This study therefore aims to determine the effect of replacing fish meal by a mixture of ensiled taro foliage and sweet potato vines on reproduction and piglet performance in VanPa sows in Quang Tri province.
Sweet potato vines were harvested at 60 days after planting, with subsequent harvests at 20-day intervals. At time of harvest, 50 % of the total branches were cut at 10 cm distance from the main stems. The vines were chopped into small pieces of 2- 3 cm and spread out on the floor overnight for wilting to reduce the moisture content. The wilted sweet potato vines were mixed with NaCl at 0.5% of the wilted weight of the vines.

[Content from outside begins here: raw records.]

(* ===== verification/FmtPrintf.v ===== *)
(** FmtPrintf: [fmt::sprintf] (printf.h of the copy of fmt under
    src/mysql-conn-pool), which makes the text of the statements that are built
    from a format and arguments. *)
From S2P Require Import Prelude Bytes FmtInt FmtArgs FmtWrite FmtParse.

Module FmtPrintf.
Import FmtInt FmtArgs FmtWrite FmtParse.

(** ** Visitors of arguments *)

(** The value of an argument of an integral type. *)
Definition integral (v : value) : option Z :=
  match v with
  | int_value v | uint_value v | long_long_value v | ulong_long_value v => Some v
  | bool_value b => Some (if b then 1 else 0)
  | char_value c => Some c
  | _ => None
  end.
(** Bits of the type [uint32_or_64_or_128_t] for it. *)
Definition unsigned_bits (v : value) : Z :=
  match v with long_long_value _ | ulong_long_value _ => 64 | _ => 32 end.

(** [int_checker::fits_in_int] *)
Definition fits_in_int (v : value) (n : Z) : bool :=
  match v with
  | bool_value _ | int_value _ => true
  | uint_value _ | ulong_long_value _ => bool_decide (n ≤ max_int)
  | _ => bool_decide (- max_int - 1 ≤ n ≤ max_int)
  end.
Definition printf_precision_handler (v : value) : result Z :=
  match integral v with
  | Some n => if fits_in_int v n then FOk (Z.max (i32 n) 0) else FError (text "number is too big")
  | None => FError (text "precision is not integer")
  end.
(* ===== verification/FmtFormat.v ===== *)
(** FmtFormat: [fmt::format] (format.h and format-inl.h of the copy of fmt
    under src/mysql-conn-pool): replacement fields, their specifications, and
    the two loops over a format string.  There are no named arguments. *)
From S2P Require Import Prelude Bytes FmtInt FmtArgs FmtWrite FmtParse.

Module FmtFormat.
Import FmtInt FmtArgs FmtWrite FmtParse.

(** [*begin]: this header reads the format only behind a comparison with its
    end, where 0 stands for the character that is not there. *)
Definition deref (begin : bytes) : Z := match begin with c :: _ => c | [] => 0 end.

(** ** References to arguments *)

Definition is_name_start (c : Z) : bool :=
  bool_decide (97 ≤ c ≤ 122 ∨ 65 ≤ c ≤ 90 ∨ c = 95).
Definition is_ascii_letter (c : Z) : bool := bool_decide (97 ≤ c ≤ 122 ∨ 65 ≤ c ≤ 90).

(** What [parse_arg_id] tells its handler. *)
Inductive arg_ref := auto_id | index_id (index : Z) | name_id (name : bytes).

Fixpoint parse_name (it : bytes) : bytes * bytes :=
  match it with
  | c :: it' => if is_name_start c || is_digit c then let r := parse_name it' in (c :: r.1, r.2) else ([], it)
  | [] => ([], [])
  end.
Definition parse_arg_id (begin : bytes) : result (arg_ref * bytes) :=
  match begin with
  | [] => FUndef
  | c :: rest =>
      if decide (c = 125 ∨ c = 58) then FOk (auto_id, begin)
      else if is_digit c then
        '(index, begin) ← (if decide (c ≠ 48) then parse_nonnegative_int begin else FOk (0, rest));
        if decide (begin = [] ∨ (deref begin ≠ 125 ∧ deref begin ≠ 58)) then FError (text "invalid format string")
        else FOk (index_id index, begin)
      else if negb (is_name_start c) then FError (text "invalid format string")
      else let r := parse_name rest in FOk (name_id (c :: r.1), r.2)
  end.

Section format.
Context (loc : locale_ref) (args : basic_format_args).

(** [specs_handler::get_arg], with the counter. *)
Definition handler_get_arg (id : arg_ref) (next : Z) : result (value * Z) :=
  match id with
  | auto_id => '(i, next) ← next_arg_id next; v ← get_arg args i; FOk (v, next)
  | index_id i => next ← check_arg_id next; v ← get_arg args i; FOk (v, next)
  | name_id _ => FError (text "argument not found")
  end.

(** [width_checker] and [precision_checker], which differ in what they report. *)
Definition width_checker (negative not_integer : bytes) (v : value) : result Z :=
  match v with
  | int_value n | long_long_value n => if decide (n < 0) then FError negative else FOk n
  | uint_value n | ulong_long_value n => FOk n
  | _ => FError not_integer
  end.
Definition get_dynamic_spec (negative not_integer : bytes) (v : value) : result Z :=
  n ← width_checker negative not_integer v;
  if decide (max_int < n) then FError (text "number is too big") else FOk (i32 n).

(** ** Specifications of a field *)

(** [numeric_specs_checker] *)
Definition require_numeric_argument (t : arg_type) : result unit :=
  if is_arithmetic_type t then FOk () else FError (text "format specifier requires numeric argument").
Definition check_sign (t : arg_type) : result unit :=
  _ ← require_numeric_argument t;
  if is_integral_type t && bool_decide (t ≠ int_type ∧ t ≠ long_long_type ∧ t ≠ char_type)
  then FError (text "format specifier requires signed argument") else FOk ().
Definition check_precision (t : arg_type) : result unit :=
  if is_integral_type t || bool_decide (t = pointer_type)
  then FError (text "precision not allowed for this argument type") else FOk ().

Definition code_point_length (c : Z) : Z :=
  let lengths := [1; 1; 1; 1; 1; 1; 1; 1; 1; 1; 1; 1; 1; 1; 1; 1; 0; 0; 0; 0; 0; 0; 0; 0; 2; 2; 2; 2; 3; 3; 4; 0] in
  let len := default 0 (zlookup lengths (Z.shiftr c 3)) in
  len + (if decide (len = 0) then 1 else 0).

Definition align_char (c : Z) : align_t :=
  if decide (c = 60) then align.left else if decide (c = 62) then align.right
  else if decide (c = 94) then align.center else align.none.
Definition parse_align (begin : bytes) (specs : basic_format_specs) : result (bytes * basic_format_specs) :=
  let len := Z.to_nat (code_point_length (deref begin)) in
  let p := if decide (len < length begin)%nat then len else 0%nat in
  let a := align_char (default 0 (begin !! p)) in
  if decide (a ≠ align.none ∧ p ≠ 0%nat) then
    if decide (deref begin = 123) then FError (text "invalid fill character '{'")
    else
      f ← assign_fill (take p begin) (fill specs);
      FOk (drop (p + 1) begin, set_align a (set_fill f specs))
  else
    let a := align_char (deref begin) in
    if decide (a ≠ align.none) then FOk (drop 1 begin, set_align a specs) else FOk (begin, specs).

Definition parse_sign (t : arg_type) (begin : bytes) (specs : basic_format_specs) : result (bytes * basic_format_specs) :=
  let c := deref begin in
  if decide (c = 43) then _ ← check_sign t; FOk (drop 1 begin, set_sign sign.plus specs)
  else if decide (c = 45) then _ ← check_sign t; FOk (drop 1 begin, set_sign sign.minus specs)
  else if decide (c = 32) then _ ← check_sign t; FOk (drop 1 begin, set_sign sign.space specs)
  else FOk (begin, specs).

(** A width or a precision taken from an argument, between braces. *)
Definition parse_dynamic (negative not_integer : bytes) (begin : bytes) (next : Z) : result (option Z * bytes * Z) :=
  r ← match begin with
      | [] => FOk (None, begin, next)
      | _ :: _ =>
          '(id, begin) ← parse_arg_id begin;
          '(v, next) ← handler_get_arg id next;
          n ← get_dynamic_spec negative not_integer v;
          FOk (Some n, begin, next)
      end;
  let '(n, begin, next) := r in
  if decide (begin = [] ∨ deref begin ≠ 125) then FError (text "invalid format string")
  else FOk (n, drop 1 begin, next).

Definition parse_width (begin : bytes) (specs : basic_format_specs) (next : Z) : result (bytes * basic_format_specs * Z) :=
  match begin with
  | [] => FUndef
  | c :: rest =>
      if is_digit c then '(w, begin) ← parse_nonnegative_int begin; FOk (begin, set_width w specs, next)
      else if decide (c = 123) then
        '(n, begin, next) ← parse_dynamic (text "negative width") (text "width is not integer") rest next;
        FOk (begin, match n with Some w => set_width w specs | None => specs end, next)
      else FOk (begin, specs, next)
  end.

Definition parse_precision (t : arg_type) (begin : bytes) (specs : basic_format_specs) (next : Z) :
    result (bytes * basic_format_specs * Z) :=
  let begin := drop 1 begin in
  let c := deref begin in
  '(begin, specs, next) ←
    (if is_digit c then '(p, begin) ← parse_nonnegative_int begin; FOk (begin, set_precision p specs, next)
     else if decide (c = 123) then
       '(n, begin, next) ← parse_dynamic (text "negative precision") (text "precision is not integer") (drop 1 begin) next;
       FOk (begin, match n with Some p => set_precision p specs | None => specs end, next)
     else FError (text "missing precision specifier"));
  _ ← check_precision t;
  FOk (begin, specs, next).

(** The rest of [parse_format_specs], from the width on. *)
Definition parse_width_precision_type (t : arg_type) (begin : bytes) (specs : basic_format_specs) (next : Z) :
    result (bytes * basic_format_specs * Z) :=
  '(begin, specs, next) ← parse_width begin specs next;
  match begin with
  | [] => FOk (begin, specs, next)
  | c :: _ =>
      '(begin, specs, next) ← (if decide (c = 46) then parse_precision t begin specs next else FOk (begin, specs, next));
      match begin with
      | c :: rest => if decide (c ≠ 125) then FOk (rest, set_type c specs, next) else FOk (begin, specs, next)
      | [] => FOk (begin, specs, next)
      end
  end.
Definition parse_format_specs (t : arg_type) (begin : bytes) (specs : basic_format_specs) (next : Z) :
    result (bytes * basic_format_specs * Z) :=
  if decide (begin = []) then FOk (begin, specs, next) else
  '(begin, specs) ← parse_align begin specs;
  if decide (begin = []) then FOk (begin, specs, next) else
  '(begin, specs) ← parse_sign t begin specs;
  if decide (begin = []) then FOk (begin, specs, next) else
  '(begin, specs) ← (if decide (deref begin = 35) then _ ← require_numeric_argument t; FOk (drop 1 begin, set_alt true specs)
                     else FOk (begin, specs));
  if decide (begin = []) then FOk (begin, specs, next) else
  '(begin, specs) ← (if decide (deref begin = 48) then
                       _ ← require_numeric_argument t;
                       FOk (drop 1 begin, set_fill (set_fill0 48 (fill specs)) (set_align align.numeric specs))
                     else FOk (begin, specs));
  if decide (begin = []) then FOk (begin, specs, next) else
  parse_width_precision_type t begin specs next.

Taro foliage (leaves and stems) were collected 4 - 6 months after planting with subsequent harvests at 15- 20 day intervals. The foliage was spread out on the floor 15 hours for wilting, then chopped into small pieces (2 - 3 cm), mixed with NaCl at 0.5 % of wilted taro foliage. The silages of sweet potato vines or taro foliage was kept in sealed airtight plastic bags with a capacity of 30 kg and were stored for 14 days prior to feeding.
Samples of silage were taken after 14 days ensiling and were evaluated by approximate analysis for DM, CP, CF and OM (AOAC 1990). The analysis was done in the Hue University laboratories from January 2011 to March 2011.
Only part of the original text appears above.